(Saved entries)
--- --- ---

(** The list is unchanged when the links are. *)
Lemma ring_update bb' l :
  b_next bb' = b_next bb -> b_prev bb' = b_prev bb -> ring bc l -> ring (<[b := bb']> bc) l.
Proof using Hbb.
  intros Hn Hp [Hperm Hch]. split; [done|]. eapply chain_ext; [exact Hch|..]; intros w _;
    unfold link_of; (destruct (decide (b = w)) as [<-|Hne];
    [rewrite list_lookup_insert_eq, Hbb by (by eapply lookup_lt_Some); done|by rewrite list_lookup_insert_ne]).
Qed.

Lemma cache_update pins' held' dirty' dk' bb' :
  b_next bb' = b_next bb -> b_prev bb' = b_prev bb ->
  buf_ok pid pins' held' dirty' dk' b bb' ->
  (b_dev bb' = ROOTDEV -> forall b2 bb2, (b2 < NBUF)%nat -> bc !! b2 = Some bb2 -> b2 <> b ->
    b_dev bb2 = ROOTDEV -> b_blockno bb2 <> b_blockno bb') ->
  (forall b2 bb2, (b2 < NBUF)%nat -> b2 <> b -> bc !! b2 = Some bb2 -> buf_ok pid pins' held' dirty' dk' b2 bb2) ->
  (forall bn d, dk' !! bn = Some d -> length d = Z.to_nat BSIZE) ->
  (forall b2, b2 ∈ dirty' -> b2 ∈ held') ->
  cache pid pins' held' dirty' (<[b := bb']> bc) dk'.
Proof using Hc Hb Hbb.
  intros Hn Hp Hok Hun Hoth Hlen Hdh. pose proof (lookup_lt_Some _ _ _ Hbb) as Hlt.
  split; [|..|exact Hlen|exact Hdh].
  - rewrite length_insert. apply (ca_len _ _ _ _ _ _ Hc).
  - destruct (ca_ring _ _ _ _ _ _ Hc) as [l Hl]. exists l. by apply ring_update.
  - intros b2 bb2 Hb2. destruct (decide (b = b2)) as [<-|Hne].
    + rewrite list_lookup_insert_eq by done. by intros [= <-].
    + rewrite list_lookup_insert_ne by done. intros H2. by apply Hoth.
  - intros b1 b2 bb1 bb2 H1 H2. destruct (decide (b = b1)) as [<-|Hne1], (decide (b = b2)) as [<-|Hne2];
      rewrite ?list_lookup_insert_eq by done; rewrite ?list_lookup_insert_ne by done.
    + done.
    + intros [= <-] Hb2 Hd1 Hd2 E. by destruct (Hun Hd1 b2 bb2 H2 Hb2 (not_eq_sym Hne2) Hd2).
    + intros Hb1 [= <-] Hd1 Hd2 E. by destruct (Hun Hd2 b1 bb1 H1 Hb1 (not_eq_sym Hne1) Hd1).
    + by apply (ca_uniq _ _ _ _ _ _ Hc).
Qed.

(** The other buffers keep their part of the invariant when only [b] enters or
    leaves the lists. *)
Lemma buf_ok_other pins' held' dirty' dk' b2 bb2 :
  buf_ok pid pins held dirty dk b2 bb2 -> pins' b2 = pins b2 -> (b2 ∈ held' <-> b2 ∈ held) ->
  (b2 ∈ dirty -> b2 ∈ dirty') ->
  (b_dev bb2 = ROOTDEV -> dk' !! b_blockno bb2 = dk !! b_blockno bb2) ->
  buf_ok pid pins' held' dirty' dk' b2 bb2.
Proof.
  intros [] Hp Hh Hd Hk. split; try done; rewrite ?Hp; try done.
  - rewrite bo_ref0, (decide_ext _ _ _ _ Hh). done.
  - rewrite bo_lock0. by apply bool_decide_ext.
  - rewrite Hh. done.
  - intros Hr. rewrite Hk by done. auto.
  - intros Hv Hz Hnd. rewrite Hk by auto. apply bo_clean0; auto.
Qed.

End Update.

Lemma alter_insert {A} (f : A -> A) (l : list A) i x : l !! i = Some x -> alter f i l = <[i := f x]> l.
Proof. intros Hx. rewrite (list_insert_alter_const _ _ _ _ Hx). by apply (alter_at _ _ _ _ x). Qed.

Section Content.
Context (pid : Z) (pins : nat -> Z) (held dirty : list nat) (bc : list buf) (dk : gmap Z (list Z)).
Context (b : nat) (bb : buf) (Hc : cache pid pins held dirty bc dk) (Hb : (b < NBUF)%nat) (Hbb : bc !! b = Some bb).

(** Bookkeeping changes of a buffer change no content. *)
Lemma content_keep pins' held' dirty' bb' bn :
  cache pid pins' held' dirty' (<[b := bb']> bc) dk ->
  b_valid bb' = b_valid bb -> b_dev bb' = b_dev bb -> b_blockno bb' = b_blockno bb -> b_data bb' = b_data bb ->
  content (<[b := bb']> bc) dk bn = content bc dk bn.
Proof using Hc Hb Hbb.
  intros Hc' Hv Hd Hn Hda. pose proof (lookup_lt_Some _ _ _ Hbb) as Hlt.
  assert (Hca : caches bn bb' = caches bn bb) by (unfold caches; by rewrite Hv, Hd, Hn).
  destruct (content_cases bc bn) as [(i & x & Hi & Hx & Ht)|Hno].
  - rewrite (content_cached _ _ _ _ _ _ _ _ _ Hc Hi Hx Ht). destruct (decide (b = i)) as [<-|Hne].
    + assert (x = bb) as -> by congruence.
      rewrite (content_cached _ _ _ _ _ _ bn b bb' Hc' Hb); [by rewrite Hda| |congruence].
      by apply list_lookup_insert_eq.
    + eapply content_cached; [done|done| |done]. by rewrite list_lookup_insert_ne.
  - rewrite (content_uncached bc) by done. apply content_uncached. intros i x Hi.
    destruct (decide (b = i)) as [<-|Hne].
    + rewrite list_lookup_insert_eq by done. intros [= <-]. rewrite Hca. by apply (Hno b).
    + rewrite list_lookup_insert_ne by done. by apply Hno.
Qed.

(** A clean buffer can be dropped. *)
Lemma content_drop bb' bn :
  (b_valid bb = true -> dk !! b_blockno bb = Some (b_data bb)) -> b_valid bb' = false ->
  (forall pins' held' dirty', cache pid pins' held' dirty' (<[b := bb']> bc) dk ->
  content (<[b := bb']> bc) dk bn = content bc dk bn).
Proof using Hc Hb Hbb.
  intros Hclean Hv pins' held' dirty' Hc'. pose proof (lookup_lt_Some _ _ _ Hbb) as Hlt.
  assert (Hno' : caches bn bb' = false) by (unfold caches; by rewrite Hv).
  destruct (content_cases bc bn) as [(i & x & Hi & Hx & Ht)|Hno].
  - rewrite (content_cached _ _ _ _ _ _ _ _ _ Hc Hi Hx Ht). destruct (decide (b = i)) as [<-|Hne].
    + assert (x = bb) as -> by congruence. apply caches_true in Ht as Ht'. destruct Ht' as (Hvb & Hdb & <-).
      rewrite content_uncached; [by apply Hclean|]. intros j y Hj.
      destruct (decide (b = j)) as [<-|Hne]; [rewrite list_lookup_insert_eq by done; by intros [= <-]|].
      rewrite list_lookup_insert_ne by done. intros Hy. apply not_true_is_false. intros (_ & Hdy & Hny)%caches_true.
      apply Hne. by apply (ca_uniq _ _ _ _ _ _ Hc b j bb y).
    + eapply content_cached; [done|done| |done]. by rewrite list_lookup_insert_ne.
  - rewrite (content_uncached bc) by done. apply content_uncached. intros i x Hi.
    destruct (decide (b = i)) as [<-|Hne].
    + rewrite list_lookup_insert_eq by done. by intros [= <-].
    + rewrite list_lookup_insert_ne by done. by apply Hno.
Qed.

(** A valid buffer determines the content of its block and of no other. *)
Lemma content_set pins' held' dirty' dk' bb' bn :
  cache pid pins' held' dirty' (<[b := bb']> bc) dk' -> b_dev bb = ROOTDEV ->
  b_valid bb' = true -> b_dev bb' = ROOTDEV -> b_blockno bb' = b_blockno bb ->
  (bn <> b_blockno bb -> dk' !! bn = dk !! bn) ->
  content (<[b := bb']> bc) dk' bn = if decide (bn = b_blockno bb) then Some (b_data bb') else content bc dk bn.
Proof using Hc Hb Hbb.
  intros Hc' Hd0 Hv Hd Hn Hk. pose proof (lookup_lt_Some _ _ _ Hbb) as Hlt. case_decide as E.
  - eapply content_cached; [done|done|by apply list_lookup_insert_eq|]. apply caches_true. by rewrite Hv, Hd, Hn.
  - assert (Hca : caches bn bb' = false).
    { apply not_true_is_false. intros (_ & _ & ?)%caches_true. congruence. }
    assert (Hcb : caches bn bb = false).
    { apply not_true_is_false. intros (_ & _ & ?)%caches_true. congruence. }
    destruct (content_cases bc bn) as [(i & x & Hi & Hx & Ht)|Hno].
    + rewrite (content_cached _ _ _ _ _ _ _ _ _ Hc Hi Hx Ht).
      assert (b <> i) by congruence.
      eapply content_cached; [done|done| |done]. by rewrite list_lookup_insert_ne.
    + rewrite (content_uncached bc), content_uncached; [by apply Hk| |done]. intros i x Hi.
      destruct (decide (b = i)) as [<-|Hne].
      * rewrite list_lookup_insert_eq by done. by intros [= <-].
      * rewrite list_lookup_insert_ne by done. by apply Hno.
Qed.

End Content.

(** *** Relinking a buffer at the front of the list *)

Lemma link_set_next bc x v w :
  (x < length bc)%nat ->
  link_of b_next (alter (fun b => b <| b_next := v |>) x bc) w = fupd x v (link_of b_next bc) w.
Proof.
  intros Hx. unfold link_of, fupd. destruct (lookup_lt_is_Some_2 bc x Hx) as [y Hy].
  rewrite list_lookup_alter. destruct (decide (w = x)) as [->|Hne].
  - by rewrite decide_True, Hy.
  - by rewrite decide_False.
Qed.

Lemma link_set_prev bc x v w :
  (x < length bc)%nat ->
  link_of b_prev (alter (fun b => b <| b_prev := v |>) x bc) w = fupd x v (link_of b_prev bc) w.
Proof.
  intros Hx. unfold link_of, fupd. destruct (lookup_lt_is_Some_2 bc x Hx) as [y Hy].
  rewrite list_lookup_alter. destruct (decide (w = x)) as [->|Hne].
  - by rewrite decide_True, Hy.
  - by rewrite decide_False.
Qed.

(** A change of buffers that leaves a link alone. *)
Lemma link_alter link f bc x w :
  (forall b, link (f b) = link b) -> link_of link (alter f x bc) w = link_of link bc w.
Proof.
  intros Hf. unfold link_of. rewrite list_lookup_alter. case_decide; [subst|done].
  destruct (bc !! w); cbn; auto.
Qed.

--- --- ---

◆ **Instructions for the task**: Up to and including the line that holds "b_dev bb2 = ROOTDEV -> b_blockno", reproduce the records above exactly from their first line, and give nothing else.

◆ **Answer space**:
(** The list is unchanged when the links are. *)
Lemma ring_update bb' l :
  b_next bb' = b_next bb -> b_prev bb' = b_prev bb -> ring bc l -> ring (<[b := bb']> bc) l.
Proof using Hbb.
  intros Hn Hp [Hperm Hch]. split; [done|]. eapply chain_ext; [exact Hch|..]; intros w _;
    unfold link_of; (destruct (decide (b = w)) as [<-|Hne];
    [rewrite list_lookup_insert_eq, Hbb by (by eapply lookup_lt_Some); done|by rewrite list_lookup_insert_ne]).
Qed.

Lemma cache_update pins' held' dirty' dk' bb' :
  b_next bb' = b_next bb -> b_prev bb' = b_prev bb ->
  buf_ok pid pins' held' dirty' dk' b bb' ->
  (b_dev bb' = ROOTDEV -> forall b2 bb2, (b2 < NBUF)%nat -> bc !! b2 = Some bb2 -> b2 <> b ->
    b_dev bb2 = ROOTDEV -> b_blockno bb2 <> b_blockno bb') ->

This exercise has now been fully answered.